# Activity
In the entries below, find the line with "c) | _, _, _ => None end" and the line with "let spi := be_of (SPI p) in"; give again those lines and every line between them, exactly.

[Entries taken from a collection]
::::
(* ===== verification/IkeServe.v ===== *)
(** * Answering a peer: ike/liveness.go, child_rekey.go and ike_rekey.go

    The handlers of a peer's requests to rekey a Child SA or the IKE SA. A handler's
    answer is the response and the error Go returns with it. What is drawn at random
    is an argument, [entropy]. *)

From stdpp Require Import functions.
From S2P Require Import Prelude Netip Store Esp IkeMessage IkePayload IkeSa IkeSk IkeProposal TransHub Tunnel IkeChild IkeSession.

Definition maxMessageID : Z := 2 ^ 32 - 1.

Definition N_UNSUPPORTED_CRITICAL_PAYLOAD : Z := 1.
Definition N_INVALID_SYNTAX : Z := 7.
Definition N_NO_PROPOSAL_CHOSEN : Z := 14.
Definition N_INVALID_KE_PAYLOAD : Z := 17.
Definition N_NO_ADDITIONAL_SAS : Z := 35.
Definition N_TEMPORARY_FAILURE : Z := 43.
Definition N_CHILD_SA_NOT_FOUND : Z := 44.

Definition supportedPayloadType (t : Z) : bool :=
  bool_decide (t ∈ [PayloadSA; PayloadKE; PayloadIDi; PayloadIDr; PayloadAUTH; PayloadNonce; PayloadN; PayloadD; PayloadTSi; PayloadTSr]).

(** [([]byte, error)], where both may be set. *)
Definition answer : Type := option (list Z) * option string.

(** What a handler draws: the randomness of a key pair, a nonce, and SPIs that are
    drawn again while they are zero. *)
Record entropy := mkEntropy { enDH : list Z; enNonce : list Z; enSPI32 : Z; enSPI64 : Z }.

Definition nilBody (p : option RawPayload) : list Z := match p with Some p => Body p | None => [] end.

Section serve.
Context {C : Crypto} {H : Hmac} {E : ECDH}.

(** ** Responses *)

Definition responseFlags (x : ikeContext) : Z := if responder x then FlagResponse else Z.lor FlagResponse FlagInitiator.
Definition requestFlags (x : ikeContext) : Z := if responder x then 0 else FlagInitiator.

Definition response (s : ikeSession) (ctx : nat) (msgID exchange : Z) (inner : list RawPayload) : ikeSession * res answer :=
  let x := ctxs s ctx in
  let hdr := mkHeader (spiI x) (spiR x) 0 0 0 exchange (responseFlags x) msgID 0 in
  let '(iv, raw) := encrypt (cxSuite x) (sendIV x) (localEncryptionKey x) hdr [] inner in
  (onContext s ctx (λ x, set_sendIV x iv),
   match raw with
   | Ok raw => Ok (Some raw, None)
   | Err e => Ok (None, Some ("ike: build response: " +:+ e))
   | Panic => Panic
   end).

Definition notifyPayload (n : Notify) : RawPayload := mkPayload PayloadN false (EncodeNotify n).

Definition responseNotifyData (s : ikeSession) (ctx : nat) (msgID exchange notifyType : Z) (data : list Z) : ikeSession * res answer :=
  response s ctx msgID exchange [notifyPayload (mkNotify 0 [] notifyType data)].

Definition responseNotify (s : ikeSession) (ctx : nat) (msgID exchange notifyType : Z) : ikeSession * res answer :=
  responseNotifyData s ctx msgID exchange notifyType [].

Definition responseNotifySA (s : ikeSession) (ctx : nat) (msgID exchange notifyType protocol : Z) (spi : list Z) : ikeSession * res answer :=
  response s ctx msgID exchange [notifyPayload (mkNotify protocol spi notifyType [])].

Definition invalidKENotifyData (group : Z) : list Z := be_to 2 group.

(** ** handleChildRekey *)

(** The last REKEY_SA notify of a request. *)
Fixpoint findRekey (inner : list RawPayload) (rekey : option Notify) : res (option Notify) :=
  match inner with
  | [] => Ok rekey
  | p :: rest =>
      if negb (Type_ p =? PayloadN) then findRekey rest rekey
      else n ← DecodeNotify (Body p); findRekey rest (if nType n =? N_REKEY_SA then Some n else rekey)
  end.

(** What the selected DH transform adds to the keys, and to the response. *)
Definition childSecret (sel : childProposalSelection) (peerPublic random : list Z) : res (option (list Z * option (list Z))) :=
  if negb (trID (selDH sel) =? 0) then
    dh ← GenerateDH (trID (selDH sel)) random;
    match SharedSecret dh peerPublic with
    | Ok z => pub ← PublicBytes dh; Ok (Some (z, Some pub))
    | Err _ => Ok None
    | Panic => Panic
    end
  else Ok (Some ([], None)).

(** From the selection on: the keys, the Child SA and the response. *)
Definition installChild (s : ikeSession) (ctx : nat) (msgID : Z) (payloads : childExchangePayloads) (sel : childProposalSelection)
    (sharedSecret : list Z) (localPublic : option (list Z)) (ent : entropy) (now : Z) : ikeSession * res answer :=
  let x := ctxs s ctx in
  let encr := selEncryption sel in
  let spi := be_to 4 (enSPI32 ent) in
  match childSAKeymat (suPRFID (cxSuite x)) (skD x) sharedSecret (nilBody (cxNonce payloads)) (enNonce ent) (trID encr) (KeyLengthBits encr) with
  | Ok (initKey, respKey) =>
      match replaceChild (world s) (mkChildSA (trID encr) (KeyLengthBits encr) (enSPI32 ent) (selRemoteSPI sel) initKey respKey) now with
      | (w, Ok _) =>
          response (set_world s w) ctx msgID CREATE_CHILD_SA
            ([mkPayload PayloadSA false (EncodeSA [rekeyAnswer sel spi]); mkPayload PayloadNonce false (EncodeNonce (enNonce ent))]
             ++ match localPublic with Some pub => [mkPayload PayloadKE false (EncodeKE (trID (selDH sel)) pub)] | None => [] end
             ++ [mkPayload PayloadTSi false (nilBody (cxTSi payloads)); mkPayload PayloadTSr false (nilBody (cxTSr payloads))])
      | (w, Err _) => responseNotify (set_world s w) ctx msgID CREATE_CHILD_SA N_TEMPORARY_FAILURE
      | (w, Panic) => (set_world s w, Panic)
      end
  | Err _ => responseNotify s ctx msgID CREATE_CHILD_SA N_TEMPORARY_FAILURE
  | Panic => (s, Panic)
  end.

(** The group and public value of the KE payload, zero and nil without one;
    [None] is refused. *)
Definition childKE (payloads : childExchangePayloads) : res (option (Z * list Z)) :=
  match cxKE payloads with
  | None => Ok (Some (0, []))
  | Some ke =>
      match DecodeKE (Body ke) with
      | Ok (group, pub) => Ok (if group =? 0 then None else Some (group, pub))
      | Err _ => Ok None
      | Panic => Panic
      end
  end.

(** From the selectors on, with the Child SA that is rekeyed. *)
Definition selectChildAnswer (s : ikeSession) (ctx : nat) (msgID : Z) (payloads : childExchangePayloads) (expected : option ChildSA)
    (ent : entropy) (now : Z) : ikeSession * res answer :=
  let refuse t := responseNotify s ctx msgID CREATE_CHILD_SA t in
  match validateFullRangeSelectors (cxTSi payloads) (cxTSr payloads) with
  | Panic => (s, Panic)
  | Err _ => refuse N_NO_PROPOSAL_CHOSEN
  | Ok _ =>
      match childKE payloads with
      | Panic => (s, Panic)
      | Err _ | Ok None => refuse N_NO_PROPOSAL_CHOSEN
      | Ok (Some (group, peerPublic)) =>
          match selectChildRequestProposal (nilBody (cxSA payloads)) expected group with
          | Panic => (s, Panic)
          | Err _ => refuse N_NO_PROPOSAL_CHOSEN
          | Ok (InvalidKE g) => responseNotifyData s ctx msgID CREATE_CHILD_SA N_INVALID_KE_PAYLOAD (invalidKENotifyData g)
          | Ok (Selected sel) =>
              match childSecret sel peerPublic (enDH ent) with
              | Panic => (s, Panic)
              | Err _ => refuse N_TEMPORARY_FAILURE
              | Ok None => refuse N_NO_PROPOSAL_CHOSEN
              | Ok (Some (z, pub)) => installChild s ctx msgID payloads sel z pub ent now
              end
          end
      end
  end.

Definition handleChildRekey (s : ikeSession) (ctx : nat) (msgID : Z) (inner : list RawPayload) (ent : entropy) (now : Z) :
    ikeSession * res answer :=
  let refuse t := responseNotify s ctx msgID CREATE_CHILD_SA t in
  if negb (ctx =? current s)%nat || negb (bool_decide (localRekey s = None)) || negb (LocalSPI (retiring (sess (world s))) =? 0)
  then refuse N_TEMPORARY_FAILURE
  else
    match findRekey inner None with
    | Panic => (s, Panic)
    | Err _ => refuse N_NO_PROPOSAL_CHOSEN
    | Ok rekey =>
        let child := Child (sess (world s)) in
        if bool_decide (rekey = None) && (negb (LocalSPI child =? 0) || negb (RemoteSPI child =? 0)) then refuse N_NO_ADDITIONAL_SAS
        else
          match decodeChildExchangePayloads inner (suPRFID (cxSuite (ctxs s ctx))) with
          | Panic => (s, Panic)
          | Err _ => refuse N_NO_PROPOSAL_CHOSEN
          | Ok payloads =>
              match rekey with
              | None => selectChildAnswer s ctx msgID payloads None ent now
              | Some n =>
                  if childRekeying s then refuse N_TEMPORARY_FAILURE
                  else if negb (nProtocol n =? ProtoESP) || negb (length (nSPI n) =? 4)%nat then refuse N_NO_PROPOSAL_CHOSEN
                  else if (LocalSPI child =? 0) || negb (be_of (nSPI n) =? RemoteSPI child)
                  then responseNotifySA s ctx msgID CREATE_CHILD_SA N_CHILD_SA_NOT_FOUND (nProtocol n) (nSPI n)
                  else
                    match allowPeerChildRekey s now with
                    | (false, s) => responseNotify s ctx msgID CREATE_CHILD_SA N_TEMPORARY_FAILURE
                    | (true, s) => selectChildAnswer s ctx msgID payloads (Some child) ent now
                    end
              end
          end
    end.

(** ** handleIKERekey *)

(** The one SA, nonce and KE payload of a request; [None] is refused. *)
Fixpoint rekeyPayloads (inner : list RawPayload) (sa nonce ke : option RawPayload) : option (RawPayload * RawPayload * RawPayload) :=
  match inner with
  | [] => match sa, nonce, ke with Some a, Some b, Some c => Some (a, b, c) | _, _, _ => None end
  | p :: rest =>
      if Type_ p =? PayloadSA then match sa with Some _ => None | None => rekeyPayloads rest (Some p) nonce ke end
      else if Type_ p =? PayloadNonce then match nonce with Some _ => None | None => rekeyPayloads rest sa (Some p) ke end
      else if Type_ p =? PayloadKE then match ke with Some _ => None | None => rekeyPayloads rest sa nonce (Some p) end
      else if (Type_ p =? PayloadTSi) || (Type_ p =? PayloadTSr) then None
      else rekeyPayloads rest sa nonce ke
  end.

(** From the selection on: the keys, the new SA and the response. *)
Definition installIKE (s : ikeSession) (ctx : nat) (msgID : Z) (nonce : list Z) (group : Z) (peerPublic : list Z)
    (selected : list Transform) (suite : SASuite) (p : Proposal) (ent : entropy) (now : Z) : ikeSession * res answer :=
  let refuse t := responseNotify s ctx msgID CREATE_CHILD_SA t in
  let x := ctxs s ctx in
  let spi := be_of (SPI p) in
  let taken := routedLocked s spi || match localRekey s with Some r => rkSpiI r =? spi | None => false end in
  if taken || (spi =? spiI x) || (spi =? spiR x) then refuse N_NO_PROPOSAL_CHOSEN
  else
    match GenerateDH group (enDH ent) with
    | Panic => (s, Panic)
    | Err _ => refuse N_TEMPORARY_FAILURE
    | Ok dh =>
        match SharedSecret dh peerPublic with
        | Panic => (s, Panic)
        | Err _ => refuse N_NO_PROPOSAL_CHOSEN
        | Ok shared =>
            match DeriveRekeyedIKEKeys (suPRFID (cxSuite x)) (skD x) suite shared nonce (enNonce ent) spi (enSPI64 ent) with
            | Panic => (s, Panic)
            | Err _ => refuse N_TEMPORARY_FAILURE
            | Ok keys =>
                match RegisterIKE (hub (world s)) (muxOf s) spi with
                | Panic => (s, Panic)
                | Err _ => refuse N_TEMPORARY_FAILURE
                | Ok h =>
                    let s := onHub s (λ _, h) in
                    let '(s, c) := newContext s (mkContext suite (SKd keys) (SKei keys) (SKer keys) (SKpi keys) (SKpr keys)
                                     spi (enSPI64 ent) true 0 0 0 0 []) in
                    let s := match localRekey s with
                             | Some r => if (rkOld r =? ctx)%nat
                                         then retainCollisionLocked
                                                (set_localRekey s (Some (mkRekey (rkOld r) (rkSpiI r) (rkNonce r) nonce (enNonce ent)))) c now
                                         else set_current (retainOldLocked s ctx now) c
                             | None => set_current (retainOldLocked s ctx now) c
                             end in
                    match PublicBytes dh with
                    | Ok pub =>
                        response s ctx msgID CREATE_CHILD_SA
                          [mkPayload PayloadSA false (EncodeSA [mkProposal (Number p) ProtoIKE (be_to 8 (enSPI64 ent)) selected]);
                           mkPayload PayloadNonce false (EncodeNonce (enNonce ent)); mkPayload PayloadKE false (EncodeKE group pub)]
                    | _ => (s, Panic)
                    end
                end
            end
        end
    end.

Definition handleIKERekey (s : ikeSession) (ctx : nat) (msgID : Z) (inner : list RawPayload) (ent : entropy) (now : Z) :
    ikeSession * res answer :=
  let refuse s t := responseNotify s ctx msgID CREATE_CHILD_SA t in
  let accept := (ctx =? current s)%nat && (bool_decide (old s = None) || negb (bool_decide (localRekey s = None)))
                && bool_decide (collision s = None) in
  if negb accept || childRekeying s || negb (LocalSPI (retiring (sess (world s))) =? 0) then refuse s N_TEMPORARY_FAILURE
  else
    match allowPeerIKERekey s now with
    | (false, s) => refuse s N_TEMPORARY_FAILURE
    | (true, s) =>
        match rekeyPayloads inner None None None with
        | None => refuse s N_NO_PROPOSAL_CHOSEN
        | Some (sa, nonce, ke) =>
            if negb (validNonce (Body nonce)) then refuse s N_NO_PROPOSAL_CHOSEN
            else
              match DecodeSA (Body sa) with
              | Panic => (s, Panic)
              | Err _ | Ok [] => refuse s N_NO_PROPOSAL_CHOSEN
              | Ok props =>
                  match DecodeKE (Body ke) with
                  | Panic => (s, Panic)
                  | Err _ => refuse s N_NO_PROPOSAL_CHOSEN
                  | Ok (group, peerPublic) =>
                      if (length peerPublic =? 0)%nat then refuse s N_NO_PROPOSAL_CHOSEN
                      else
                        match selectIKERekey group (suPRFID (cxSuite (ctxs s ctx))) props 0 with
                        | inr preferred =>
                            if preferred =? 0 then refuse s N_NO_PROPOSAL_CHOSEN
                            else responseNotifyData s ctx msgID CREATE_CHILD_SA N_INVALID_KE_PAYLOAD (invalidKENotifyData preferred)
                        | inl (selected, suite, p) =>
                            if negb (validNonceFor (Body nonce) (suPRFID suite)) then refuse s N_NO_PROPOSAL_CHOSEN
                            else installIKE s ctx msgID (Body nonce) group peerPublic selected suite p ent now
                        end
                  end
              end
        end
    end.

End serve.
::::
# Response
  | [] => match sa, nonce, ke with Some a, Some b, Some c => Some (a, b, c) | _, _, _ => None end
  | p :: rest =>
      if Type_ p =? PayloadSA then match sa with Some _ => None | None => rekeyPayloads rest (Some p) nonce ke end
      else if Type_ p =? PayloadNonce then match nonce with Some _ => None | None => rekeyPayloads rest sa (Some p) ke end
      else if Type_ p =? PayloadKE then match ke with Some _ => None | None => rekeyPayloads rest sa nonce (Some p) end
      else if (Type_ p =? PayloadTSi) || (Type_ p =? PayloadTSr) then None
      else rekeyPayloads rest sa nonce ke
  end.

(** From the selection on: the keys, the new SA and the response. *)
Definition installIKE (s : ikeSession) (ctx : nat) (msgID : Z) (nonce : list Z) (group : Z) (peerPublic : list Z)
    (selected : list Transform) (suite : SASuite) (p : Proposal) (ent : entropy) (now : Z) : ikeSession * res answer :=
  let refuse t := responseNotify s ctx msgID CREATE_CHILD_SA t in
  let x := ctxs s ctx in
  let spi := be_of (SPI p) in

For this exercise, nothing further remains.